• _WHAT TO WORK ON_
For the string "UUnlink", work out how many lines of the data contain it and give that number with nothing added.

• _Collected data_
(* ===== verification/Utils.v ===== *)
(** * Small user programs: [echo], [kill], [ln], [mkdir], [rm], [zombie], [forktest],
    [init] and [pingpong] of [user/].

    A program is the tree of the system calls it makes, with a branch for every answer.
    [printf] writes its bytes one call at a time, as the library does. For [pingpong]
    the calls get a meaning: any number of processes run interleaved over pipes, which
    are queues of at most [PIPESIZE] bytes as [Pipe] shows them to be. *)

From Stdlib Require Import ZifyBool.
From stdpp Require Import functions relations.
From S2P Require Import Prelude Printf Pipe Kern Proc Fcntl Ulib.

Inductive uprog :=
| UExit (status : Z)
| URead (fd n : Z) (k : Z → list Z → uprog)
| UWrite (fd : Z) (b : list Z) (k : Z → uprog)
| UOpen (path : list Z) (mode : Z) (k : Z → uprog)
| UMknod (path : list Z) (major minor : Z) (k : Z → uprog)
| UDup (fd : Z) (k : Z → uprog)
| UPipe (k : Z → Z → Z → uprog)
| UFork (k : Z → uprog)
| UWait (k : Z → uprog)
| UExec (path : list Z) (argv : list (list Z)) (k : uprog)
| UKill (pid : Z) (k : Z → uprog)
| ULink (old new : list Z) (k : Z → uprog)
| UUnlink (path : list Z) (k : Z → uprog)
| UMkdir (path : list Z) (k : Z → uprog)
| UGetpid (k : Z → uprog)
| USleep (n : Z) (k : Z → uprog)
| USpin. (* a loop has used up its fuel *)

(** ** Output *)

(** [putc] for each byte. *)
Fixpoint uputs (fd : Z) (l : list Z) (k : uprog) : uprog :=
  match l with [] => k | c :: l' => UWrite fd [c] (λ _, uputs fd l' k) end.

Definition ufprintf (fd : Z) (fmt : list Z) (ap : list va) (k : uprog) : uprog :=
  match User.vprintf fmt ap with Ok l => uputs fd l k | _ => USpin end.

Definition newline : list Z := [10].

(** ** The programs; [argv] does not hold the name of the program. *)

Fixpoint echo (argv : list (list Z)) : uprog :=
  match argv with
  | [] => UExit 0
  | a :: argv' => UWrite 1 a (λ _, UWrite 1 (if decide (argv' = []) then newline else chars " ") (λ _, echo argv'))
  end.

Fixpoint kill_all (argv : list (list Z)) : uprog :=
  match argv with [] => UExit 0 | a :: argv' => UKill (Lib.atoi a) (λ _, kill_all argv') end.

Definition ukill (argv : list (list Z)) : uprog :=
  if zlen argv + 1 <? 2 then ufprintf 2 (chars "usage: kill pid..." ++ newline) [] (UExit 1) else kill_all argv.

Definition ln (argv : list (list Z)) : uprog :=
  match argv with
  | [old; new] =>
      ULink old new (λ r,
        if r <? 0 then ufprintf 2 (chars "link %s %s: failed" ++ newline) [VStr (Some old); VStr (Some new)] (UExit 0) else UExit 0)
  | _ => ufprintf 2 (chars "Usage: ln old new" ++ newline) [] (UExit 1)
  end.

Fixpoint mkdir_all (argv : list (list Z)) : uprog :=
  match argv with
  | [] => UExit 0
  | a :: argv' =>
      UMkdir a (λ r,
        if r <? 0 then ufprintf 2 (chars "mkdir: %s failed to create" ++ newline) [VStr (Some a)] (UExit 0) else mkdir_all argv')
  end.

Definition umkdir (argv : list (list Z)) : uprog :=
  if zlen argv + 1 <? 2 then ufprintf 2 (chars "Usage: mkdir files..." ++ newline) [] (UExit 1) else mkdir_all argv.

Fixpoint rm_all (argv : list (list Z)) : uprog :=
  match argv with
  | [] => UExit 0
  | a :: argv' =>
      UUnlink a (λ r,
        if r <? 0 then ufprintf 2 (chars "rm: %s failed to delete" ++ newline) [VStr (Some a)] (UExit 0) else rm_all argv')
  end.

Definition rm (argv : list (list Z)) : uprog :=
  if zlen argv + 1 <? 2 then ufprintf 2 (chars "Usage: rm files..." ++ newline) [] (UExit 1) else rm_all argv.

Definition zombie : uprog := UFork (λ pid, if 0 <? pid then USleep 5 (λ _, UExit 0) else UExit 0).

(** [forktest.c]: fork until it fails, then wait for every child. *)
Definition print (s : list Z) (k : uprog) : uprog := UWrite 1 s (λ _, k).

Definition FORKS : nat := 1000.

Fixpoint wait_all (n : nat) : uprog :=
  match n with
  | O => UWait (λ r, if negb (r =? -1) then print (chars "wait got too many" ++ newline) (UExit 1)
                     else print (chars "fork test OK" ++ newline) (UExit 0))
  | S n' => UWait (λ r, if r <? 0 then print (chars "wait stopped early" ++ newline) (UExit 1) else wait_all n')
  end.

(** [left] more forks, after [n] that succeeded. *)
Fixpoint fork_loop (left n : nat) : uprog :=
  match left with
  | O => print (chars "fork claimed to work N times!" ++ newline) (UExit 1)
  | S left' => UFork (λ pid, if pid <? 0 then wait_all n else if pid =? 0 then UExit 0 else fork_loop left' (S n))
  end.

Definition forktest : uprog := print (chars "fork test" ++ newline) (fork_loop FORKS 0).

(** [init.c]: the loop runs for [n] shells, each with [m] calls of [wait]. *)
Section init_waits.
Context (restart : uprog).
Fixpoint init_wait (m : nat) (pid : Z) : uprog :=
  match m with
  | O => USpin
  | S m' =>
      UWait (λ wpid,
        if wpid =? pid then restart
        else if wpid <? 0 then ufprintf 1 (chars "init: wait returned an error" ++ newline) [] (UExit 1)
        else init_wait m' pid)
  end.
End init_waits.

Fixpoint init_loop (n m : nat) : uprog :=
  match n with
  | O => USpin
  | S n' =>
      ufprintf 1 (chars "init: starting sh" ++ newline) []
        (UFork (λ pid,
           if pid <? 0 then ufprintf 1 (chars "init: fork failed" ++ newline) [] (UExit 1)
           else if pid =? 0 then UExec (chars "sh") [chars "sh"] (ufprintf 1 (chars "init: exec sh failed" ++ newline) [] (UExit 1))
           else init_wait (init_loop n' m) m pid))
  end.

Definition init (n m : nat) : uprog :=
  let rest := UDup 0 (λ _, UDup 0 (λ _, init_loop n m)) in
  UOpen (chars "console") O_RDWR (λ r,
    if r <? 0 then UMknod (chars "console") CONSOLE 0 (λ _, UOpen (chars "console") O_RDWR (λ _, rest)) else rest).

(** ** [pingpong.c] *)

Definition pipe_new (k : Z → Z → uprog) : uprog :=
  UPipe (λ r input output,
    if negb (r =? 0) then ufprintf 2 (chars "error: pipe failed" ++ newline) [] (UExit 1) else k input output).

(** The string in a buffer of [n] zeros that starts with the bytes read. *)
Definition response (n : nat) (b : list Z) : list Z := until_nul (b ++ replicate (n - length b) 0).

Definition got (b : list Z) (k : uprog) : uprog :=
  UGetpid (λ pid, ufprintf 1 (chars "%d: got %s" ++ newline) [VInt pid; VStr (Some (response 5 b))] k).

Definition read_failed : uprog := ufprintf 2 (chars "error: read failed" ++ newline) [] (UExit 3).
Definition write_failed : uprog := ufprintf 2 (chars "error: write failed" ++ newline) [] (UExit 3).

Definition process_child (input output : Z) (k : uprog) : uprog :=
  URead input 4 (λ r b,
    if negb (r =? 4) then read_failed
    else got b (UWrite output (chars "pong") (λ r, if negb (r =? 4) then write_failed else k))).

Definition process_parent (input output : Z) (k : uprog) : uprog :=
  UWrite output (chars "ping") (λ r,
    if negb (r =? 4) then write_failed
    else URead input 4 (λ r b, if negb (r =? 4) then read_failed else got b k)).

Definition pingpong : uprog :=
  pipe_new (λ parent_input parent_output,
    pipe_new (λ child_input child_output,
      UFork (λ pid,
        if pid <? 0 then ufprintf 2 (chars "error: fork failed" ++ newline) [] (UExit 2)
        else if pid =? 0 then process_child parent_input child_output (UExit 0)
        else process_parent child_input parent_output (UExit 0)))).

(** ** Processes and pipes *)

Inductive file_end := RdEnd (p : nat) | WrEnd (p : nat) | Tty.

Record uproc := mk_uproc { uprg : uprog; ufds : gmap Z file_end }.

Record uworld := mk_uworld { uprocs : gmap Z uproc; uqueues : list (list Z); utty : list Z; ustatus : gmap Z Z }.

(** The lowest free descriptor. *)
Definition fd_free (t : gmap Z file_end) : option Z :=
  head (filter (λ fd, t !! fd = None) (Z.of_nat <$> seq 0 (Z.to_nat NOFILE))).

(** A process has this end open. *)
Definition is_open (w : uworld) (e : file_end) : Prop := ∃ pid x fd, uprocs w !! pid = Some x ∧ ufds x !! fd = Some e.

• _WORKED SOLUTION_
2